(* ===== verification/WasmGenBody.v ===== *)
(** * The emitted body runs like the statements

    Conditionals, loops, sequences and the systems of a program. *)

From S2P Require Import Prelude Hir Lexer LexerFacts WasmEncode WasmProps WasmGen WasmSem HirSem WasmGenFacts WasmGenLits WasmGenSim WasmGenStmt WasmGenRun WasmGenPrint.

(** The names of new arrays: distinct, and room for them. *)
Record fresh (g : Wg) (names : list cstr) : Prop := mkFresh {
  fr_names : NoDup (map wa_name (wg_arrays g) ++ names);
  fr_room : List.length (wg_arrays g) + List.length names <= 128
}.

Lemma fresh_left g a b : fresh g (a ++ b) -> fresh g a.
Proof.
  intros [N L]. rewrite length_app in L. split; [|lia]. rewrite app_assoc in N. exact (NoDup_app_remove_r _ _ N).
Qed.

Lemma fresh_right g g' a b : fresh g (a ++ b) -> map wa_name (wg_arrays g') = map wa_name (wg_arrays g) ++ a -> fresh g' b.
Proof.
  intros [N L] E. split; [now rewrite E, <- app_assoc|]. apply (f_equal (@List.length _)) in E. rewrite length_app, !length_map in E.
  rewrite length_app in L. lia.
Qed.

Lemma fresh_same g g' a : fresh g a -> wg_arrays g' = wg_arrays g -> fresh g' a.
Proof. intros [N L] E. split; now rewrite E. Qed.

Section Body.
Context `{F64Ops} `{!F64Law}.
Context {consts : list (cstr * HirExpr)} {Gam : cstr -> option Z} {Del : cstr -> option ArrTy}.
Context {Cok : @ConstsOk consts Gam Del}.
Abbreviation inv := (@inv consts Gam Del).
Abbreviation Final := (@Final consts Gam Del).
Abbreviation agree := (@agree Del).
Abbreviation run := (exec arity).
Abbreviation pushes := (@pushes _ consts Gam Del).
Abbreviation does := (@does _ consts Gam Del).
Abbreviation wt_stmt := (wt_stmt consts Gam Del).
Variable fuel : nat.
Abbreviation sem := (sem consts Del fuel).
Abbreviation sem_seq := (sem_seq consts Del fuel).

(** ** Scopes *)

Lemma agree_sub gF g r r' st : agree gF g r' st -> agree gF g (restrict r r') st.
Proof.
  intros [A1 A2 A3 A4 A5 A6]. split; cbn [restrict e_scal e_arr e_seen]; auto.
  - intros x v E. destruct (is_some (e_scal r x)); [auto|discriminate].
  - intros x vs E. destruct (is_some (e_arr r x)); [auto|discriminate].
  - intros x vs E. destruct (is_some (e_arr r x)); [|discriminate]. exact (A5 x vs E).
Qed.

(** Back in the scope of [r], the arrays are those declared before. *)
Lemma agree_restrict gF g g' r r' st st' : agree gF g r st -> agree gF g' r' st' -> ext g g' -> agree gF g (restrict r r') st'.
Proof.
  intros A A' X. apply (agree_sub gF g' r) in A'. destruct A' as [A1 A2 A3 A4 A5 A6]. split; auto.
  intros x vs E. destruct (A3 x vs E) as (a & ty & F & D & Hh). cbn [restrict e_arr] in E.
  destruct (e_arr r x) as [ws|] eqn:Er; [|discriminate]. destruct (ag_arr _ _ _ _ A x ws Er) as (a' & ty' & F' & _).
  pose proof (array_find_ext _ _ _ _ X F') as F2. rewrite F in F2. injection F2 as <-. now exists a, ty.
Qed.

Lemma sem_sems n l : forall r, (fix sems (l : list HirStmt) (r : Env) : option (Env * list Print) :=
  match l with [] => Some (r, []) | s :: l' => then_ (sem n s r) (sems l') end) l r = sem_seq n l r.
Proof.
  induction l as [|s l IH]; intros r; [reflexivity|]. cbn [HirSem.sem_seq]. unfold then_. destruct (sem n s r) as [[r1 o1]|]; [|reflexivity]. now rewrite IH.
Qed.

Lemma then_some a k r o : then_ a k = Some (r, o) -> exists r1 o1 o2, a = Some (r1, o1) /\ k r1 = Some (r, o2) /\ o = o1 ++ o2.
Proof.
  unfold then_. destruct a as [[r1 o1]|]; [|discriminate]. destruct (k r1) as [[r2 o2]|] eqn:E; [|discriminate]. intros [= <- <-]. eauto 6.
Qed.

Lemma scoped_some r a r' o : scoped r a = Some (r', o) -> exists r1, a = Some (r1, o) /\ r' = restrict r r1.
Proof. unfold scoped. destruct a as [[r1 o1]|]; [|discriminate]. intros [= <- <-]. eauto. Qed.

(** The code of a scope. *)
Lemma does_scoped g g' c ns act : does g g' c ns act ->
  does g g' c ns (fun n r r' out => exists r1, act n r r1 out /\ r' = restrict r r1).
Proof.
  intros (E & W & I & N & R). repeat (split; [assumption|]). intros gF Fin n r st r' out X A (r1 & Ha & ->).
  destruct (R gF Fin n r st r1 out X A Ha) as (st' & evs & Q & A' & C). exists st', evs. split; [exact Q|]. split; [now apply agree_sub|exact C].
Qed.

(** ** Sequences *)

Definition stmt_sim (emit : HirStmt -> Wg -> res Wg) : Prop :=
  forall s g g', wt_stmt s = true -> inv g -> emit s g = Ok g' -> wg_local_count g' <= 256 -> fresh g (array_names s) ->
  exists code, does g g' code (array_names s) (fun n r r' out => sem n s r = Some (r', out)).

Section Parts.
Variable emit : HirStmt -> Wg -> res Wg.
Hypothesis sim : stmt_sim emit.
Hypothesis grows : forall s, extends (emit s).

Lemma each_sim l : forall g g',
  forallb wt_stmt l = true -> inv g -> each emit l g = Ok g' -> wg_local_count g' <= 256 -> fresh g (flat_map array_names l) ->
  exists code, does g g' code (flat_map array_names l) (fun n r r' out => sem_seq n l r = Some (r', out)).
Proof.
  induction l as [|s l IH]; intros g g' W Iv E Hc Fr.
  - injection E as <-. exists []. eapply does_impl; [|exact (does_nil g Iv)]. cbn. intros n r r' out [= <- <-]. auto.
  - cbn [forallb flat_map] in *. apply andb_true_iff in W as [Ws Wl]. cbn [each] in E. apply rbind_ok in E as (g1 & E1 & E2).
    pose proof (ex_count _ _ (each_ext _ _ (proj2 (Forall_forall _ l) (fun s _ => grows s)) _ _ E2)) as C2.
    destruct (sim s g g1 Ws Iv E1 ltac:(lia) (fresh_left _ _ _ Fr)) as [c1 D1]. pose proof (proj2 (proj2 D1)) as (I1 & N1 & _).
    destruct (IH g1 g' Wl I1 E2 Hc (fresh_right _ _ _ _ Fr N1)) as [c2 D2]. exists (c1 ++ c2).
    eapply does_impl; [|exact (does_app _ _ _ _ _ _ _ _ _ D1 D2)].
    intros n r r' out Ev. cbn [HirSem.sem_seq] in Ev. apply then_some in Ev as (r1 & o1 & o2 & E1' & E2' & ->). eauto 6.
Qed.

----

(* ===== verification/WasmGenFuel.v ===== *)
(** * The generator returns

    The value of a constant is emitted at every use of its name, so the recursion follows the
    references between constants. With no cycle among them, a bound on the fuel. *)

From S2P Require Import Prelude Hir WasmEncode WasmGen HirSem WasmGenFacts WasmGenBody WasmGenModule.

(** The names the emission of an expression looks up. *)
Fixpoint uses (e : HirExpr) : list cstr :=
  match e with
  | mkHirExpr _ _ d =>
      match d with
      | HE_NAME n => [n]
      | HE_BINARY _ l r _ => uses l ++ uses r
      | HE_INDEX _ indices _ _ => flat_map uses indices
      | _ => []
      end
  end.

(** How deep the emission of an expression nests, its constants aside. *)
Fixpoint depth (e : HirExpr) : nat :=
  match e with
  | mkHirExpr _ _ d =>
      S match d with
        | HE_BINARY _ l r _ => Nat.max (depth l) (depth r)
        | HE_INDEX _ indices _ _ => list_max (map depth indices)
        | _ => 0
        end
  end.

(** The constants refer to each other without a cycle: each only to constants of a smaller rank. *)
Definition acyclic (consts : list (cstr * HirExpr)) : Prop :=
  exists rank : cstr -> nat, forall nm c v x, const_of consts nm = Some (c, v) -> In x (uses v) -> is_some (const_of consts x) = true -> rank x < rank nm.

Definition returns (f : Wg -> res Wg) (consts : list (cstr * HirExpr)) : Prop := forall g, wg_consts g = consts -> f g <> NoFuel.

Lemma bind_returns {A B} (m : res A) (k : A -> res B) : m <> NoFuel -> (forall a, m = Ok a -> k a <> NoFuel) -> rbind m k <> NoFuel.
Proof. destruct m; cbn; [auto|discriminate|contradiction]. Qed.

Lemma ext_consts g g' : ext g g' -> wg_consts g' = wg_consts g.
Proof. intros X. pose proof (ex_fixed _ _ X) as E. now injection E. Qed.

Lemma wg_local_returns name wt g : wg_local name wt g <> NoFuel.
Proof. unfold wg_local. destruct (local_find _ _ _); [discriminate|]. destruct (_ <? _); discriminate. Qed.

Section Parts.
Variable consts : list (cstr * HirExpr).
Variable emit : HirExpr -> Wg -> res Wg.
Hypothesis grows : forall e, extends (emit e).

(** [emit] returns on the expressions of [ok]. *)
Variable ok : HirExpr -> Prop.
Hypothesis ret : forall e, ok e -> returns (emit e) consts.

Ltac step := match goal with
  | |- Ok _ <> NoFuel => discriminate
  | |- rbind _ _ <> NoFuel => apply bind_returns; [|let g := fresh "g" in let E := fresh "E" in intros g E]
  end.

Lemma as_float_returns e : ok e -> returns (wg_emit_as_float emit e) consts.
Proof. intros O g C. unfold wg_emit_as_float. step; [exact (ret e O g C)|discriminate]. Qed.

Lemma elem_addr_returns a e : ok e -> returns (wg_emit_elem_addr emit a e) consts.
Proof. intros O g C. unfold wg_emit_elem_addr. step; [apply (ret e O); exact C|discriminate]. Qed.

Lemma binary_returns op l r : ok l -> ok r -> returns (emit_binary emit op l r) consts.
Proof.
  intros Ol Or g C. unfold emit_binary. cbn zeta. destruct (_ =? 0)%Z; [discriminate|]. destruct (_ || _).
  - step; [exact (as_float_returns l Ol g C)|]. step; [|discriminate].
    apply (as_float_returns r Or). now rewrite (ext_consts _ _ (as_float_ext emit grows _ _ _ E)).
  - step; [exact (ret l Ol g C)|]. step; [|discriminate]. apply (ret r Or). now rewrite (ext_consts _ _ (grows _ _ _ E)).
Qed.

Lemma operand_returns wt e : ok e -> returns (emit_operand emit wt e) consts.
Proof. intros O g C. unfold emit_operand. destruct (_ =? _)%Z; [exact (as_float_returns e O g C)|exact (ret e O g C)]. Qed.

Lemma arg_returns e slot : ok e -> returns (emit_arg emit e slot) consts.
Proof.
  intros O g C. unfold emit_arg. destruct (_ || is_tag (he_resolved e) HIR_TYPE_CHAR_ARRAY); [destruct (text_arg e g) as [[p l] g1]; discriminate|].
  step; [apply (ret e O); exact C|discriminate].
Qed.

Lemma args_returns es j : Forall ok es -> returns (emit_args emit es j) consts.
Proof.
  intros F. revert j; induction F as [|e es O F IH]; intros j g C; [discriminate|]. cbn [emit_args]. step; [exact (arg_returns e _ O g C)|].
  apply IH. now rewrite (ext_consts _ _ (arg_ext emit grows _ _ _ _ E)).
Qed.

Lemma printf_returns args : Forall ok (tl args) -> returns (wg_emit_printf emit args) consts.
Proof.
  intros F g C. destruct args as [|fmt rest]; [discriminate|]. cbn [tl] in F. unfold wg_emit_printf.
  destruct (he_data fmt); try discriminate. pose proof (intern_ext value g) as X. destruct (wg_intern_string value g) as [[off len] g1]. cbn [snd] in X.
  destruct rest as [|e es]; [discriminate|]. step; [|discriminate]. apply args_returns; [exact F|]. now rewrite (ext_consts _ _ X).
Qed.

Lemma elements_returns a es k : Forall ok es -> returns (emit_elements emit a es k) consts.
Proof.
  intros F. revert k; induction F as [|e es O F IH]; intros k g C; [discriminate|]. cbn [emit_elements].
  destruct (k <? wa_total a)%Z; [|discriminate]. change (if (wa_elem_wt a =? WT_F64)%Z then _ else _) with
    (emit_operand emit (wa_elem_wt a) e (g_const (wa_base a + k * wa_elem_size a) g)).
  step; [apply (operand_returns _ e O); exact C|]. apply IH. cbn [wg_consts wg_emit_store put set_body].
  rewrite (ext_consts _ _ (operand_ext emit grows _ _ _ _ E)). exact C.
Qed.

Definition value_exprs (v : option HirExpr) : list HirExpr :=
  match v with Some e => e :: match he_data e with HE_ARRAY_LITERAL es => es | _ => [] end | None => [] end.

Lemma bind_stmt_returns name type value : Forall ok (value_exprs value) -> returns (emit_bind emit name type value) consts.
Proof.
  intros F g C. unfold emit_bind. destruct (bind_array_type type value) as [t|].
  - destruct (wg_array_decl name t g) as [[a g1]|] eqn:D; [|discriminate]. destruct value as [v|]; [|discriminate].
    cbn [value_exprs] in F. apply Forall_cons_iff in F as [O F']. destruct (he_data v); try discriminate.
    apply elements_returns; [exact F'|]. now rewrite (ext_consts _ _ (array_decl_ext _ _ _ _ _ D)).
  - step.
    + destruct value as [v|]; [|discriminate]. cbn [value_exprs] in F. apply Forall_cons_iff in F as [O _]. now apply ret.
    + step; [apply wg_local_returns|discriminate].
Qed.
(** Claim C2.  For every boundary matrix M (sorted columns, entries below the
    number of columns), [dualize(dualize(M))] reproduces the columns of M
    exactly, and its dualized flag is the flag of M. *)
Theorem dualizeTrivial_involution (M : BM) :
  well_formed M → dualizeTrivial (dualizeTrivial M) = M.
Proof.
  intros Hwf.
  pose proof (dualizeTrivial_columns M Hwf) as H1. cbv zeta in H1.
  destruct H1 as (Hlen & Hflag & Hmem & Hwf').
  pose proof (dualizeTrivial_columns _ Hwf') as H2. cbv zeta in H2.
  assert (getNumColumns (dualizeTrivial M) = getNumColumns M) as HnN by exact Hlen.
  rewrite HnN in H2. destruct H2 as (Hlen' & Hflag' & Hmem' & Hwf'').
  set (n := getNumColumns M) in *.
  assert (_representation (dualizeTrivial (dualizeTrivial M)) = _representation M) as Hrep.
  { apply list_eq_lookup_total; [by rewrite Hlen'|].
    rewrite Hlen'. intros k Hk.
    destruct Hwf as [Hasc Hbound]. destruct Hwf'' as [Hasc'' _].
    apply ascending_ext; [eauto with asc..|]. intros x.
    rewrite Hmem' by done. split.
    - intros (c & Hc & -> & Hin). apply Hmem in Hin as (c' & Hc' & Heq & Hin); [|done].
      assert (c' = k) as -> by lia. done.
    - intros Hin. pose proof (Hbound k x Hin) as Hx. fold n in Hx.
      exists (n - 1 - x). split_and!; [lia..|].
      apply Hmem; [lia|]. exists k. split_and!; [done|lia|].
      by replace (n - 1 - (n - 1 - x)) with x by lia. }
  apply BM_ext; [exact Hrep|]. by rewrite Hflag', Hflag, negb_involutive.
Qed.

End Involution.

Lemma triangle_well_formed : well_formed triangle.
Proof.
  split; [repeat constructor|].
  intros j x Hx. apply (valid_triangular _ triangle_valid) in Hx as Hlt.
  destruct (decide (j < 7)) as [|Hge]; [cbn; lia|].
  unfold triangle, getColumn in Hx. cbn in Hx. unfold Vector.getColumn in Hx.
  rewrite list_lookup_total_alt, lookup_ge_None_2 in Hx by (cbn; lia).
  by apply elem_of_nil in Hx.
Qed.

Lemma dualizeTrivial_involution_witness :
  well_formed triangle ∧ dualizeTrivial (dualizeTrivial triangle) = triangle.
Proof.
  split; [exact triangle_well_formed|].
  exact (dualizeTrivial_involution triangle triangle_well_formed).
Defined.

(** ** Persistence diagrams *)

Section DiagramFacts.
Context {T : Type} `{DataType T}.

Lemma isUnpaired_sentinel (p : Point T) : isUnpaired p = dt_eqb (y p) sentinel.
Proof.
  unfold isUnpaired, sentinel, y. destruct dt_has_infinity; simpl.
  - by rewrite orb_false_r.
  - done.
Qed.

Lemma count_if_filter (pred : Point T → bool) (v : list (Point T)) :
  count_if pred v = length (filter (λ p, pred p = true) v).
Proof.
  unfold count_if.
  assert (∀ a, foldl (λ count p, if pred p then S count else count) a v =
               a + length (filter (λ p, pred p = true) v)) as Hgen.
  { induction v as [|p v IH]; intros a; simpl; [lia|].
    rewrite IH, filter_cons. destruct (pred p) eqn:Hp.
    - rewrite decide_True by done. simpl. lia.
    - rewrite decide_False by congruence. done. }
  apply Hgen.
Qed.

----

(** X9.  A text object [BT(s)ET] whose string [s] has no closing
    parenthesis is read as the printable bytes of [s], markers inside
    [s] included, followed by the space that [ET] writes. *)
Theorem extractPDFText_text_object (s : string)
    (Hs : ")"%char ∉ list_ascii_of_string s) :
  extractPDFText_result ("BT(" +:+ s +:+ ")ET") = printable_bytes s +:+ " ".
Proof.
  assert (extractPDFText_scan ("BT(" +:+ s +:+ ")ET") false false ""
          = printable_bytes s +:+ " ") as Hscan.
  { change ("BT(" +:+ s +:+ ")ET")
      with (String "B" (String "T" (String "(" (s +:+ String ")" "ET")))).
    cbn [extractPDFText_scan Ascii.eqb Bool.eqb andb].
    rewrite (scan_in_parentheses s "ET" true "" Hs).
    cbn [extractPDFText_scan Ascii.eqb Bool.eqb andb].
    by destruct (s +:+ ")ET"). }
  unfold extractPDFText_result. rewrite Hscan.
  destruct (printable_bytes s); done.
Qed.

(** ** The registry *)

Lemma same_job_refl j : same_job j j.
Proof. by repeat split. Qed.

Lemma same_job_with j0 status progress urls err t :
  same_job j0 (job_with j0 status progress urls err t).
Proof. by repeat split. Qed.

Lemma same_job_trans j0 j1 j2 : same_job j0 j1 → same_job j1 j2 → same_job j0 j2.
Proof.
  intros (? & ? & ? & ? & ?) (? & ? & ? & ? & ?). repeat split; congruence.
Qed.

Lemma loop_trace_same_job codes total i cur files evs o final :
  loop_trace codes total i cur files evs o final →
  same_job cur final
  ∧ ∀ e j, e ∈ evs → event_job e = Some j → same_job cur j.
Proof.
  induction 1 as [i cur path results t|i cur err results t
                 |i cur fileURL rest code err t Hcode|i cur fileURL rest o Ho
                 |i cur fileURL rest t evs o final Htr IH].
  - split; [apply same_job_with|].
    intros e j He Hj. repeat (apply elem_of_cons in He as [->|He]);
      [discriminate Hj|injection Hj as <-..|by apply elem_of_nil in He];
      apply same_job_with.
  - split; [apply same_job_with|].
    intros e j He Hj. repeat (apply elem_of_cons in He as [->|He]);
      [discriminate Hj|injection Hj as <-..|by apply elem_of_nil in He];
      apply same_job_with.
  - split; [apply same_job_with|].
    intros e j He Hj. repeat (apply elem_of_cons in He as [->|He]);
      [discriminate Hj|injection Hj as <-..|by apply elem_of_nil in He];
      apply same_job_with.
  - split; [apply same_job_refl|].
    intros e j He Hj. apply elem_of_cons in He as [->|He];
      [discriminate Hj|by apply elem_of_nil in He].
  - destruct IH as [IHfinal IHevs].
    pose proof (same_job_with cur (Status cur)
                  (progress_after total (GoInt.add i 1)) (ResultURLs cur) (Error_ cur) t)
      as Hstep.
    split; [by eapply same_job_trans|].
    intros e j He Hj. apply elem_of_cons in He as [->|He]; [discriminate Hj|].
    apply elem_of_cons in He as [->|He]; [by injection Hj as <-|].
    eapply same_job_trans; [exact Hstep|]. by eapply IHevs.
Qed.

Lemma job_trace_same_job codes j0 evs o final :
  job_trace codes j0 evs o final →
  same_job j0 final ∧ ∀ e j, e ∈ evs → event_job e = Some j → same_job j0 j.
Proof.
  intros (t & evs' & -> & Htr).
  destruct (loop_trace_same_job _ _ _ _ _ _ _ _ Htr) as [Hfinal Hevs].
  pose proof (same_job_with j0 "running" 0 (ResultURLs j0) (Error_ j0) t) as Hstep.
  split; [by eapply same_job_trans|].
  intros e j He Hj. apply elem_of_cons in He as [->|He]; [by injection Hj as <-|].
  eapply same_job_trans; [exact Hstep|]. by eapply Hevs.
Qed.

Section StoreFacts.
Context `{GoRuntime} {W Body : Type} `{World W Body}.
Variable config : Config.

----

• TASK OBJECTIVE: Taking the entries above, write out exactly each line from the one holding "(* ===== verification/WasmGenBody.v ===== *)" to the one holding "Conditionals, loops, sequences", both included, and stop there.

• SOLUTION FOR THIS TASK:
(* ===== verification/WasmGenBody.v ===== *)
(** * The emitted body runs like the statements

    Conditionals, loops, sequences and the systems of a program. *)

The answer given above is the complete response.